*Required work:* If a line holds the word "induction", copy it from the entries.

*Task material:*
Lemma fast_instance_overrides_witness :
  exists (self : instance) (grafico' titulo' : dict),
    My_styles.__init__ sample_estilo "boxplot"
      (fast_instance
         (VList [VList [VInt 1; VInt 2; VInt 3; VInt 4; VInt 5]])
         VNone (VStr "Lorem Y") (VStr "Lorem Ipsum")) = Ok self /\
    keys self =
    [My_styles.type_style_attr; "estilo"; "tamanho"; "titulo"; "grafico"] /\
    lookup "grafico" self = Some (VDict grafico') /\
    lookup "titulo" self = Some (VDict titulo') /\
    (forall k, k <> "grafico" -> k <> "titulo" ->
               lookup k self =
               lookup k
                 [(My_styles.type_style_attr, VStr "boxplot");
                  ("estilo", VDict [("style", VStr "whitegrid");
                                    ("palette", VStr "pastel")]);
                  ("tamanho", VDict [("figsize", VList [VInt 8; VInt 6])]);
                  ("titulo", VDict [("label", VStr "Boxplot");
                                    ("fontsize", VInt 14)]);
                  ("grafico", VDict [("color", VStr "skyblue");
                                     ("width", VFloat (of_ratio 1 2))])]) /\
    lookup "data" grafico' =
    Some (VList [VList [VInt 1; VInt 2; VInt 3; VInt 4; VInt 5]]) /\
    lookup "x" grafico' = None /\
    lookup "y" grafico' = Some (VStr "Lorem Y") /\
    (forall k, k <> "data" -> k <> "x" -> k <> "y" ->
               lookup k grafico' =
               lookup k [("color", VStr "skyblue");
                         ("width", VFloat (of_ratio 1 2))]) /\
    lookup "label" titulo' = Some (VStr "Lorem Ipsum") /\
    (forall k, k <> "label" ->
               lookup k titulo' =
               lookup k [("label", VStr "Boxplot"); ("fontsize", VInt 14)]).
Proof.
  apply (fast_instance_overrides sample_estilo "boxplot"
           (VList [VList [VInt 1; VInt 2; VInt 3; VInt 4; VInt 5]])
           VNone (VStr "Lorem Y") (VStr "Lorem Ipsum")
           [(My_styles.type_style_attr, VStr "boxplot");
            ("estilo", VDict [("style", VStr "whitegrid");
                              ("palette", VStr "pastel")]);
            ("tamanho", VDict [("figsize", VList [VInt 8; VInt 6])]);
            ("titulo", VDict [("label", VStr "Boxplot");
                              ("fontsize", VInt 14)]);
            ("grafico", VDict [("color", VStr "skyblue");
                               ("width", VFloat (of_ratio 1 2))])]
           [("color", VStr "skyblue"); ("width", VFloat (of_ratio 1 2))]
           [("label", VStr "Boxplot"); ("fontsize", VInt 14)]);
    reflexivity.
Defined.

(** ** A section named like a method *)

Lemma keys_update_left (other d : dict) (k : string) :
  In k (keys d) -> In k (keys (update d other)).
Proof.
  unfold update. revert d.
  induction other as [| [k' v'] other IH]; intros d H; simpl; [exact H |].
  apply IH. apply keys_setitem. now right.
Qed.

Lemma keys_update_right (other d : dict) (k : string) :
  In k (keys other) -> In k (keys (update d other)).
Proof.
  unfold update. revert d.
  induction other as [| [k' v'] other IH]; intros d H; simpl in *;
    [destruct H |].
  destruct H as [<- | H]; [| now apply IH].
  apply (keys_update_left other). apply keys_setitem. now left.
Qed.

(** X23. A preset with a section named [update_style_for_dict] cannot be
    loaded: [read_styles] stores the section as an attribute of that
    name, the attribute hides the method, and the call of the method that
    ends the constructor finds a dictionary, which cannot be called.  The
    construction ends with [TypeError] whatever the overrides are, also
    without any. *)
Theorem section_named_like_method (estilo : value) (type_style : string)
  (sections : dict) (kwargs : list (string * dict)) :
  preset_sections estilo type_style = Ok sections ->
  (forall k, In k (keys sections) -> intercepted k = false) ->
  In "update_style_for_dict" (keys sections) ->
  My_styles.__init__ estilo type_style kwargs = Raise TypeError.
Proof.
  intros Hs Hint Hin.
  rewrite init_after_read, read_styles_fresh, Hs. simpl.
  rewrite (for_each_setattr_update _ _ Hint). simpl.
  unfold call_method.
  now rewrite (proj2 (contains_true_iff _ _)
                 (keys_update_right sections _ _ Hin)).
Qed.

Lemma section_named_like_method_witness :
  My_styles.__init__
    (VDict [("boxplot",
             VDict [("titulo", VDict [("label", VStr "Boxplot")]);
                    ("update_style_for_dict", VDict [])])])
    "boxplot" [] = Raise TypeError.
Proof.
  apply (section_named_like_method _ "boxplot"
           [("titulo", VDict [("label", VStr "Boxplot")]);
            ("update_style_for_dict", VDict [])]).
  - reflexivity.
  - intros k [<- | [<- | []]]; reflexivity.
  - simpl. tauto.
Defined.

*Answer to this task:*
  induction other as [| [k' v'] other IH]; intros d H; simpl; [exact H |].
  induction other as [| [k' v'] other IH]; intros d H; simpl in *;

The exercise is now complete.